## BRIEF:
When you reach the line containing "position of the" in the entries below, start writing out each line exactly, and stop after the line containing "(mkExternOp oshape odtype ins".

BEGIN

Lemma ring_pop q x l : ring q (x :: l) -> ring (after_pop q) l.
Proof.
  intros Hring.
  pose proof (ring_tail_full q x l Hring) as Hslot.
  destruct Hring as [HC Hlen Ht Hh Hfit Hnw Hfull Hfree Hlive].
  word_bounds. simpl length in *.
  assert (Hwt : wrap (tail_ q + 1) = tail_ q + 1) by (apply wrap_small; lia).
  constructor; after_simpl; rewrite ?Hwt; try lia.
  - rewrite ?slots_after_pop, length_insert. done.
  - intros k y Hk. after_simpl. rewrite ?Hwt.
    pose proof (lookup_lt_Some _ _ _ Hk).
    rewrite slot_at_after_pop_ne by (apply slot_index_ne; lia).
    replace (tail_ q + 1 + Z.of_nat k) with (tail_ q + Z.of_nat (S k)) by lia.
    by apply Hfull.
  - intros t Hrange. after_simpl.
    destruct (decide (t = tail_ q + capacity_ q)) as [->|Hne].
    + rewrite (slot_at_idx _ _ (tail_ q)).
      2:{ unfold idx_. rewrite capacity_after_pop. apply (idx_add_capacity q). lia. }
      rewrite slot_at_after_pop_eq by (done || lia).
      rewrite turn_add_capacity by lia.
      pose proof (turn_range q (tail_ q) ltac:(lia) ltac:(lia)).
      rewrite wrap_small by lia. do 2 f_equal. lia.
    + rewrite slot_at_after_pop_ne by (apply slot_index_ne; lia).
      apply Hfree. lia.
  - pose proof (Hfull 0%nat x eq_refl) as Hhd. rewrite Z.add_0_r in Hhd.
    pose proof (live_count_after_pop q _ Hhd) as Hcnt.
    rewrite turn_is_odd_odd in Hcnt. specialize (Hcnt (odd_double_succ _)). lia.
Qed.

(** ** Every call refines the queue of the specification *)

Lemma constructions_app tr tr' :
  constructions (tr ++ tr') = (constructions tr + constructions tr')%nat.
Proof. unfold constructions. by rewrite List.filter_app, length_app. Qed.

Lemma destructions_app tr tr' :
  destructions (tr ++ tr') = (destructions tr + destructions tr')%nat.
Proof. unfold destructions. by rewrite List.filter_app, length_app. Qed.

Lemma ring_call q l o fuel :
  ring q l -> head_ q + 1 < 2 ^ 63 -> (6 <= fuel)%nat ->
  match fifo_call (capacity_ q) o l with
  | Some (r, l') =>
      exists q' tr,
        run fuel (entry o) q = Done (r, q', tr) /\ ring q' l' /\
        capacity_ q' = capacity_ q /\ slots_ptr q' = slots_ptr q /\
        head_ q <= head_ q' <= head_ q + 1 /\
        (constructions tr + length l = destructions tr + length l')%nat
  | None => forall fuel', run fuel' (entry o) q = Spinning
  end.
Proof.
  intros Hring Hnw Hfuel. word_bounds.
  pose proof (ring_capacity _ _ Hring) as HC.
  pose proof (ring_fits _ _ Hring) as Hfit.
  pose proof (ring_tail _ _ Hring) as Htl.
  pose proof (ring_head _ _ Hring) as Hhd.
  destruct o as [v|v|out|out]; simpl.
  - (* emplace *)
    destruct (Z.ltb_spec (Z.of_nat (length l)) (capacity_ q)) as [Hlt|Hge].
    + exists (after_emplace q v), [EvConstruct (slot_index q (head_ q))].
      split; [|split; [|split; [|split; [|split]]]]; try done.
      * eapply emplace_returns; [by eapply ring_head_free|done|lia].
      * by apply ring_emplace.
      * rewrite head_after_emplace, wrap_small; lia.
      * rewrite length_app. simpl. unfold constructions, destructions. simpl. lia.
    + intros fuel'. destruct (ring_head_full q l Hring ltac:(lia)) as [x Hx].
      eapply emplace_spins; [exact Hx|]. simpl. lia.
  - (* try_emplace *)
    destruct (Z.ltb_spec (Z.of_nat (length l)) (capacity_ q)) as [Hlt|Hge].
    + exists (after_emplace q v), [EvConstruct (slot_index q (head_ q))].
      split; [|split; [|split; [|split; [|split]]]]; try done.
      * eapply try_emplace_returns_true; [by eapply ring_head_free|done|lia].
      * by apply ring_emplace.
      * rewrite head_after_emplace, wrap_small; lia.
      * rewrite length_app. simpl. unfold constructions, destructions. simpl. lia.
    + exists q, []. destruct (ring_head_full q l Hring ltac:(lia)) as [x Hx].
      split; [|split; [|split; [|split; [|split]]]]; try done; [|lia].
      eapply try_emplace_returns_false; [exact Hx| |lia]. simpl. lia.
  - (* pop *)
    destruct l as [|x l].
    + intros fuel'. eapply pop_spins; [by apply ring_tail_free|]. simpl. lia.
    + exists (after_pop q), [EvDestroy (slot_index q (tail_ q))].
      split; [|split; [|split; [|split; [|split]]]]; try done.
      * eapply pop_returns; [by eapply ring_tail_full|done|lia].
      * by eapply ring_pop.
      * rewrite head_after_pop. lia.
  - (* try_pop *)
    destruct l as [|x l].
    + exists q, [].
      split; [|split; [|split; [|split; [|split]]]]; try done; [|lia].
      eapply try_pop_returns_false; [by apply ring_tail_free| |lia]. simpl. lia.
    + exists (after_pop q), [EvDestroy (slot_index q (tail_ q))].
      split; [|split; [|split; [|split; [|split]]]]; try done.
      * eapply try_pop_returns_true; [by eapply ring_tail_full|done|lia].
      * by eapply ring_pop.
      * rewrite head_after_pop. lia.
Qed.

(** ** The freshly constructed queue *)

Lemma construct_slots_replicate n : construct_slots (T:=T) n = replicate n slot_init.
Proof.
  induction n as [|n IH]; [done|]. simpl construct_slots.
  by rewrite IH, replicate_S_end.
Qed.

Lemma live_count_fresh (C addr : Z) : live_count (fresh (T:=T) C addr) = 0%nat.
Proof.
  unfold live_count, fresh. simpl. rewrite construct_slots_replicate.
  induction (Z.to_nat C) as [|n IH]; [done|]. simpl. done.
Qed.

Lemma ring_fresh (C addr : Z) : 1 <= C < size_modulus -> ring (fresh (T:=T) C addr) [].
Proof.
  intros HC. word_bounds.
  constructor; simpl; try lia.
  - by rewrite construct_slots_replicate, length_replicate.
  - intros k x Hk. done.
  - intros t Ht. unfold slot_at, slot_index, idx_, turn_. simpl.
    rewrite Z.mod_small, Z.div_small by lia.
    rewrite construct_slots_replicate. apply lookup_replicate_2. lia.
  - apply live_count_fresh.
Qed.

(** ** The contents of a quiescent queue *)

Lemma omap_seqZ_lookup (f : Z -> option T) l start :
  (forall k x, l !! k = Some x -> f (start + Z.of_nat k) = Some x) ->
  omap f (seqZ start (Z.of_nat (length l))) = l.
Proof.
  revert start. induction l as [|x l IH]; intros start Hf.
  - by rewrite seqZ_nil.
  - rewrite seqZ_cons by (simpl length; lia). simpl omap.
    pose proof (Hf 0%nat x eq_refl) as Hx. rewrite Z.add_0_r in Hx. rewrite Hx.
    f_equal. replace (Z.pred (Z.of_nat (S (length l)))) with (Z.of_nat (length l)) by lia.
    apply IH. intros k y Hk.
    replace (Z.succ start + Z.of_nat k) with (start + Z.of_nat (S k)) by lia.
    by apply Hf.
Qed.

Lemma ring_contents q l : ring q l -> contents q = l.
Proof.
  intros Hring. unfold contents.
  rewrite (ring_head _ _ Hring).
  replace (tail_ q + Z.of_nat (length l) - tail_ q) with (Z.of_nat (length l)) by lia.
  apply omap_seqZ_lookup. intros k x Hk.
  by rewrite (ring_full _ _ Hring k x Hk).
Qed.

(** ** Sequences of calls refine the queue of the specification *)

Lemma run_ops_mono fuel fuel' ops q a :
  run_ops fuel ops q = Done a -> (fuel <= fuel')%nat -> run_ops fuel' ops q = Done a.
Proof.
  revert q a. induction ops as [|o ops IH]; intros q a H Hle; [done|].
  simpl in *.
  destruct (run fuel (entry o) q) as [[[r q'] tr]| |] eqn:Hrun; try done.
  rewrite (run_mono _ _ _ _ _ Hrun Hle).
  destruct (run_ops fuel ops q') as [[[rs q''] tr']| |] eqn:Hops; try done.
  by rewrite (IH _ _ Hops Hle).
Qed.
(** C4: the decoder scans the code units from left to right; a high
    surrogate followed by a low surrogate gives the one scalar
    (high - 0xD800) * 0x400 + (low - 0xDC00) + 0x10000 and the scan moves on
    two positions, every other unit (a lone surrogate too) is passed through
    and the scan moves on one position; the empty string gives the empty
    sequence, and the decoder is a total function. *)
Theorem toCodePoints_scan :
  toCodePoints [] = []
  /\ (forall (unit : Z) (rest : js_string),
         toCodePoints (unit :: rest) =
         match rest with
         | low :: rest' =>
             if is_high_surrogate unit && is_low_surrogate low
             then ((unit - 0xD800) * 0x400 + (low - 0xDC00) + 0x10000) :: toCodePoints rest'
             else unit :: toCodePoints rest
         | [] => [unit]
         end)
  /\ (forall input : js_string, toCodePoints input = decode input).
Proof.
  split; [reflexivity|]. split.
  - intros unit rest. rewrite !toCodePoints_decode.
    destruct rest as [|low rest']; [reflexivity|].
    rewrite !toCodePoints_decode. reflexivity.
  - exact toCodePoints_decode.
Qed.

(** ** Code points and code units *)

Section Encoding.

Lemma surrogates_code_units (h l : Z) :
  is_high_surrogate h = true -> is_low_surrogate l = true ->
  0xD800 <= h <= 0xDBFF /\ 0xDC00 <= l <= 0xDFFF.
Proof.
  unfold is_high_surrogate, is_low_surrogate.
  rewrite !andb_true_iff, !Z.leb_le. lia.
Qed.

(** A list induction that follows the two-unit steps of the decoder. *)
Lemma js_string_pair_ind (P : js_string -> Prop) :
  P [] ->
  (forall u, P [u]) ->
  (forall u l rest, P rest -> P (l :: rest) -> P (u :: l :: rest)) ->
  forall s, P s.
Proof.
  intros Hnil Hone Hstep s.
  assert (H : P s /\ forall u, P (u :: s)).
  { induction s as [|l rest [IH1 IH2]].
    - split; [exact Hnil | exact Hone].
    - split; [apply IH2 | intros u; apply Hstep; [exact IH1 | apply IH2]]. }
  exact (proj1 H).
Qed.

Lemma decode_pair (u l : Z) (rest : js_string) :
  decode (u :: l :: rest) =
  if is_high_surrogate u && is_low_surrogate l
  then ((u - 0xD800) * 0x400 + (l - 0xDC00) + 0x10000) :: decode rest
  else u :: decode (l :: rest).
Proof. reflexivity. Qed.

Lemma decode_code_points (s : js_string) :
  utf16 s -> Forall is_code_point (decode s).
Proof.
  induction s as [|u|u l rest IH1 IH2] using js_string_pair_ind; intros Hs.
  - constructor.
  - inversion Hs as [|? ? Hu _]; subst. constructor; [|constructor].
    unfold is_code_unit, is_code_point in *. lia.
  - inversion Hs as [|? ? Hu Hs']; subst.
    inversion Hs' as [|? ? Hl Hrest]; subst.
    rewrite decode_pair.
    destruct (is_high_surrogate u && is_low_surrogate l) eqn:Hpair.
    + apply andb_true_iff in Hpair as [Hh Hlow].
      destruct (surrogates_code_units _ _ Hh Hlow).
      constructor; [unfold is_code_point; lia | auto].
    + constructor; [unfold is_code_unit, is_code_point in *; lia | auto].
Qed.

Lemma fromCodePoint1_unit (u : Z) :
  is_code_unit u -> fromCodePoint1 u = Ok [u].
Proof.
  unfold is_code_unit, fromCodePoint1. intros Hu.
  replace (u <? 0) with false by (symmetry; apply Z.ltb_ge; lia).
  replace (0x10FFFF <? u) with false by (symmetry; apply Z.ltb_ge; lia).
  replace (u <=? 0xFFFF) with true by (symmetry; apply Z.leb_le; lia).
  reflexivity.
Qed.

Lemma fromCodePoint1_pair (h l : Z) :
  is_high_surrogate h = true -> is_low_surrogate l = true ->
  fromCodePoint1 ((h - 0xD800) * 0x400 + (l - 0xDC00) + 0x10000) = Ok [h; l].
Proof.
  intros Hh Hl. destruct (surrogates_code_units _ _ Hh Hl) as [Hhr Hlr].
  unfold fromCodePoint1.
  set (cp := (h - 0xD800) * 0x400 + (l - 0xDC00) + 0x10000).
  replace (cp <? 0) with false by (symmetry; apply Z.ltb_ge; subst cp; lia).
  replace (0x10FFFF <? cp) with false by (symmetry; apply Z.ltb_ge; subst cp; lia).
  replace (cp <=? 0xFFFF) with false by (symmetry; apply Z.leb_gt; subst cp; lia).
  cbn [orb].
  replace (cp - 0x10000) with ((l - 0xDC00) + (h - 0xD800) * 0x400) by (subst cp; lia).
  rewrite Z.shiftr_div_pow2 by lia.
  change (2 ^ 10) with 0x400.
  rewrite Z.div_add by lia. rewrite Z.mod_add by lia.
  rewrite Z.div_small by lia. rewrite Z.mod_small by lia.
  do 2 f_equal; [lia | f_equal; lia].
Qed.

END
BEGIN

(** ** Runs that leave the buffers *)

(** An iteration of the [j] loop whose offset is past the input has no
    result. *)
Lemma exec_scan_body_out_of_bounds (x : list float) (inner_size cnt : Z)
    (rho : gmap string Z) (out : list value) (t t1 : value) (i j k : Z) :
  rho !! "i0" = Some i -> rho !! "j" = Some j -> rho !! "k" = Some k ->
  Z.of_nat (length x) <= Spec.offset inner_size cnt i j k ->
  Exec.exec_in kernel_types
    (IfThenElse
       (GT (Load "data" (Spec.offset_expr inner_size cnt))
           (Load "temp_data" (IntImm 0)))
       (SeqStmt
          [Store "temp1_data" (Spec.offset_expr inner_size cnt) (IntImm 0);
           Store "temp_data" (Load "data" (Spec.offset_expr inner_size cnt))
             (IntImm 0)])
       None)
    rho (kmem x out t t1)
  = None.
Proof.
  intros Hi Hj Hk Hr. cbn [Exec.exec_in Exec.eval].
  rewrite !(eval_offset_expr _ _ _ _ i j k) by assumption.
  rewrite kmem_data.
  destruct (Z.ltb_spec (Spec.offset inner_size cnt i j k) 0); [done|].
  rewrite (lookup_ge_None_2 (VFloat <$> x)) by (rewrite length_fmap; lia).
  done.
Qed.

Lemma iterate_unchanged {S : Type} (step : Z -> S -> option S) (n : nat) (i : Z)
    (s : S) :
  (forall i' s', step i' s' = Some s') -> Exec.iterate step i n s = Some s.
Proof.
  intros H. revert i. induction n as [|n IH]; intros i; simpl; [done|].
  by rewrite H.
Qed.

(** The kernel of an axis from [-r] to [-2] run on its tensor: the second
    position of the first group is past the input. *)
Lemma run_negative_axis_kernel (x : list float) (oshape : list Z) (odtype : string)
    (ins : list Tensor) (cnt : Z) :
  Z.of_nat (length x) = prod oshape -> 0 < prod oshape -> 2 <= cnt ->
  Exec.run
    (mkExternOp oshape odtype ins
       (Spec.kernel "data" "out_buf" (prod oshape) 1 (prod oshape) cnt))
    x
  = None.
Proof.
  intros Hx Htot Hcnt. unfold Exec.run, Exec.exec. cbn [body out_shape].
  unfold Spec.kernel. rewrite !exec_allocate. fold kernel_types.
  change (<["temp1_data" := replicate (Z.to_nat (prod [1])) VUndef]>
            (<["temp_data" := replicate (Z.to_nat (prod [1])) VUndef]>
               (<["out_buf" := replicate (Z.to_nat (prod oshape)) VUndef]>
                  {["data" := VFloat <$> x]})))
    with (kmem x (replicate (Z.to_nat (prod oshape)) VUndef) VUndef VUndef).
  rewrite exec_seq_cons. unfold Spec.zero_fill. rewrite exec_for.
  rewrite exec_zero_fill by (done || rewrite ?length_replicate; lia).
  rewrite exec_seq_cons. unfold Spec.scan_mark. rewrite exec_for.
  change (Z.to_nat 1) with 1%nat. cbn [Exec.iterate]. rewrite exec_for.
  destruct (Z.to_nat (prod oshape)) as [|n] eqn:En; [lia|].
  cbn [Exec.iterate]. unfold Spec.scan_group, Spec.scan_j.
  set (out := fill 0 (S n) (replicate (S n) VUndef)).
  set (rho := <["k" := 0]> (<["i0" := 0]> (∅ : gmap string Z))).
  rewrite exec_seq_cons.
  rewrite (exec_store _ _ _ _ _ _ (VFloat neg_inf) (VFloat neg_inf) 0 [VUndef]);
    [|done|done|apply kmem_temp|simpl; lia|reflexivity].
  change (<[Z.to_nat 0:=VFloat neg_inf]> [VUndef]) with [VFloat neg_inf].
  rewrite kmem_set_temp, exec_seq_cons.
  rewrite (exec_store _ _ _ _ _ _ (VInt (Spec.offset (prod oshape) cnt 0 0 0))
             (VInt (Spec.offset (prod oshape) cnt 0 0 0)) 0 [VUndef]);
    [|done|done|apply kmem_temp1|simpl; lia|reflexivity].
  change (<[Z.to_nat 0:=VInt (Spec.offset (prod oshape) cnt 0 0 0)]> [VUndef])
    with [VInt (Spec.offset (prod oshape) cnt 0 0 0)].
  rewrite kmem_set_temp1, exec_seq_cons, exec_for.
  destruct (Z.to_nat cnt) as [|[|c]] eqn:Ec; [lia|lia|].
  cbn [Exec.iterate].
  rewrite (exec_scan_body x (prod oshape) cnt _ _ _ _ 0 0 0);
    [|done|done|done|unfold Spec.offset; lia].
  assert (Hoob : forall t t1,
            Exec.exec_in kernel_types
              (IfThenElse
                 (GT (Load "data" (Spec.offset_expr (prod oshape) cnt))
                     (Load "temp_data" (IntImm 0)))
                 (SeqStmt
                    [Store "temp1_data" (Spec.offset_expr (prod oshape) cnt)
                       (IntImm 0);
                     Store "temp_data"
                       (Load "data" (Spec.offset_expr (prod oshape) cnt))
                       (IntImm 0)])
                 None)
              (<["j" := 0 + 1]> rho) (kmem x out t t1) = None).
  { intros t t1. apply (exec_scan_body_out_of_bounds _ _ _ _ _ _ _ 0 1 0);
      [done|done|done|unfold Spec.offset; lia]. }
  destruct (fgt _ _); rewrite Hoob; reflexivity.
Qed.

END
BEGIN

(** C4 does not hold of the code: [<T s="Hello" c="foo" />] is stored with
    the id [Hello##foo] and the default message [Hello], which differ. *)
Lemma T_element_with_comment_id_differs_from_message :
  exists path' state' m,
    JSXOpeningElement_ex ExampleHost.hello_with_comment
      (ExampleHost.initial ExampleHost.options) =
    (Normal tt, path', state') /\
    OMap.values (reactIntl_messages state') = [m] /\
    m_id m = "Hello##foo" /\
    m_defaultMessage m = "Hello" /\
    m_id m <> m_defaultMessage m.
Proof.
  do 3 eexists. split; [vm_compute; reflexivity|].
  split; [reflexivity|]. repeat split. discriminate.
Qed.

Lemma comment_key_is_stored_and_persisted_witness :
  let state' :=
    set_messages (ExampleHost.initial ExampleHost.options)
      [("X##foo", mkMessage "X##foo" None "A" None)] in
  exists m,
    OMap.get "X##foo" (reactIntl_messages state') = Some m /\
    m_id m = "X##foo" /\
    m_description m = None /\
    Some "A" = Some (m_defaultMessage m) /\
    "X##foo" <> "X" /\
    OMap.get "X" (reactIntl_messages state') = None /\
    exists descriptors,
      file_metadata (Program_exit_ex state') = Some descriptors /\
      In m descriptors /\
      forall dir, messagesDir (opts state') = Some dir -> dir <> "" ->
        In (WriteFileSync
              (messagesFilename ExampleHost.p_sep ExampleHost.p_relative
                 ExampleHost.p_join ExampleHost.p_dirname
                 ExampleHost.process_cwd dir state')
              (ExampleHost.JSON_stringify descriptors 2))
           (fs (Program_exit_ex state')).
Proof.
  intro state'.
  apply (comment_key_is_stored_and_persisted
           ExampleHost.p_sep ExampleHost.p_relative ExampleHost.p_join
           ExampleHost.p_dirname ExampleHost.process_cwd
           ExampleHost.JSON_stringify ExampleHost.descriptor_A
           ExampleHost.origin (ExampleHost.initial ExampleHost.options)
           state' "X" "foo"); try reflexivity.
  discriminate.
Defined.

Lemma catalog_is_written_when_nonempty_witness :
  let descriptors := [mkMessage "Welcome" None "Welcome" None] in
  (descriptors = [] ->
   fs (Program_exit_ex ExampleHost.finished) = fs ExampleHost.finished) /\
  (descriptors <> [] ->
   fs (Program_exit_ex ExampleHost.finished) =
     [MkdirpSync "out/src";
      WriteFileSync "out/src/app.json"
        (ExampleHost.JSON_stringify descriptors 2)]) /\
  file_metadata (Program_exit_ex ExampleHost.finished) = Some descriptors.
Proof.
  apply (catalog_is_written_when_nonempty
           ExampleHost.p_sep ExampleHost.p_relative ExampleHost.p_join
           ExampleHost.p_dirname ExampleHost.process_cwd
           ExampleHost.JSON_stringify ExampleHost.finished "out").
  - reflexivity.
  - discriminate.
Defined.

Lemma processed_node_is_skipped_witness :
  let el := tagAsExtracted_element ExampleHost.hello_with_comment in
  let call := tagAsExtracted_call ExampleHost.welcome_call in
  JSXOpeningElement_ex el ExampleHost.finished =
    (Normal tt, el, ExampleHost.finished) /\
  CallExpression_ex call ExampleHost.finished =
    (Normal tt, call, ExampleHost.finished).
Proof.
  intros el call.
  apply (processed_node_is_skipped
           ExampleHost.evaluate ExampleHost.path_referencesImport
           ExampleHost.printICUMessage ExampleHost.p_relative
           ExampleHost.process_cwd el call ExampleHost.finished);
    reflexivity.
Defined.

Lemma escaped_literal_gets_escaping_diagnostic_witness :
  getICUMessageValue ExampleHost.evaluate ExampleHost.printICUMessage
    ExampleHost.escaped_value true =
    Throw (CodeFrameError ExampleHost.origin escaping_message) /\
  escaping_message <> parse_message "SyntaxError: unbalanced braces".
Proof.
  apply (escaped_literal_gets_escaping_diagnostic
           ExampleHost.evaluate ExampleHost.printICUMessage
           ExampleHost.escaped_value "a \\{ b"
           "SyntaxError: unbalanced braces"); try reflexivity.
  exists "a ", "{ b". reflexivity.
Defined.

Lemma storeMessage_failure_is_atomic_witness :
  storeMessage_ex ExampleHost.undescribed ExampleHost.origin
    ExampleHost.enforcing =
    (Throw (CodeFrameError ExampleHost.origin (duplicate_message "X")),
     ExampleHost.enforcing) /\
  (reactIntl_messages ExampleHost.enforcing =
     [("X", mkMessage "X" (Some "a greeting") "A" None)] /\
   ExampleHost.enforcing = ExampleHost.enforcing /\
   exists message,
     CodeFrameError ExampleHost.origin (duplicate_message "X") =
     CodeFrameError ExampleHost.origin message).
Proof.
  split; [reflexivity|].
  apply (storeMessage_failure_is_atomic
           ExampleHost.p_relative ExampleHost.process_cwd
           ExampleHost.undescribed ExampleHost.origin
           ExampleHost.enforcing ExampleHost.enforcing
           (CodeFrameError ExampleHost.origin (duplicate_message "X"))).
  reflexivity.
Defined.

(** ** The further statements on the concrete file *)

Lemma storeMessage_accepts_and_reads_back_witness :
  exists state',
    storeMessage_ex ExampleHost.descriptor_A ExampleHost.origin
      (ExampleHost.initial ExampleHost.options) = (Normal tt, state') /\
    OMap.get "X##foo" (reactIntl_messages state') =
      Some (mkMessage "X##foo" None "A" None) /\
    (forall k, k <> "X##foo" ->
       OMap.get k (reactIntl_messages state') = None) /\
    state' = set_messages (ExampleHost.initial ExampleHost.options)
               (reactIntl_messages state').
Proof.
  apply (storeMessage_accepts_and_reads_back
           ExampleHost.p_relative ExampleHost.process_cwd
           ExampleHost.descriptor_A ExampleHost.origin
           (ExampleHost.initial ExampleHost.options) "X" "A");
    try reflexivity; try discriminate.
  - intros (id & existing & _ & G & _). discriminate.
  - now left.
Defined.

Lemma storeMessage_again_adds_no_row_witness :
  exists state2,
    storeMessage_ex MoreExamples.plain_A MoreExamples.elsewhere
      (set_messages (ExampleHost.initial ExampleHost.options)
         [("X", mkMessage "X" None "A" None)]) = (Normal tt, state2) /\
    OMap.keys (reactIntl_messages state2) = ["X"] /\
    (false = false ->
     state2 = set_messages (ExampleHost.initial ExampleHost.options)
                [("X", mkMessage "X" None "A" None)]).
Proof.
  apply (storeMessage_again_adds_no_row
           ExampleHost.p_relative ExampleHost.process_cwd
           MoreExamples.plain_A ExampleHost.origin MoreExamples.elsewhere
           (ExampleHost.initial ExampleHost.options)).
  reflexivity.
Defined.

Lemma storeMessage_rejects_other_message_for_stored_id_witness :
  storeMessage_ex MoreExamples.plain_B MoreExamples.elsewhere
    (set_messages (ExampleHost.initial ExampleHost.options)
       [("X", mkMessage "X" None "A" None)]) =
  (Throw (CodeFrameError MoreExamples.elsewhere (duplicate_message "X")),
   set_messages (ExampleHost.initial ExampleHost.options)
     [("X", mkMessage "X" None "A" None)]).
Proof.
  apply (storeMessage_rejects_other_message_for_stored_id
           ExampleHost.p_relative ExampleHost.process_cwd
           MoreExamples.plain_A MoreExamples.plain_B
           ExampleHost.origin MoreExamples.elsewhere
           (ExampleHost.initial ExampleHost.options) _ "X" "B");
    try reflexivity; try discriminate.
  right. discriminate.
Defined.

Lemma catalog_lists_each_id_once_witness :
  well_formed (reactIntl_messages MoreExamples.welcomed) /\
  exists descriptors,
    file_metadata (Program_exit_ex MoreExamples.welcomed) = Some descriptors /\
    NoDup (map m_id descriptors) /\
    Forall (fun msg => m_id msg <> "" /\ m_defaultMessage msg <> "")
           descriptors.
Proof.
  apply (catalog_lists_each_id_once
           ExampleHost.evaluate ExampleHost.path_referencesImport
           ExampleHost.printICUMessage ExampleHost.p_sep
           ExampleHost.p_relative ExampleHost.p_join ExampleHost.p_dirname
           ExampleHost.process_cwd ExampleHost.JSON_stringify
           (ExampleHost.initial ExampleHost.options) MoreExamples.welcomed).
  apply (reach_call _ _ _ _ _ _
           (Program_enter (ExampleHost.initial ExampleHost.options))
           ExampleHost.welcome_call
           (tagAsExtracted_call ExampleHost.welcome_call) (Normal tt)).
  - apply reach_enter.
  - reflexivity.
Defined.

END

## TASK SOLUTION:
    position of the first group is past the input. *)
Lemma run_negative_axis_kernel (x : list float) (oshape : list Z) (odtype : string)
    (ins : list Tensor) (cnt : Z) :
  Z.of_nat (length x) = prod oshape -> 0 < prod oshape -> 2 <= cnt ->
  Exec.run
    (mkExternOp oshape odtype ins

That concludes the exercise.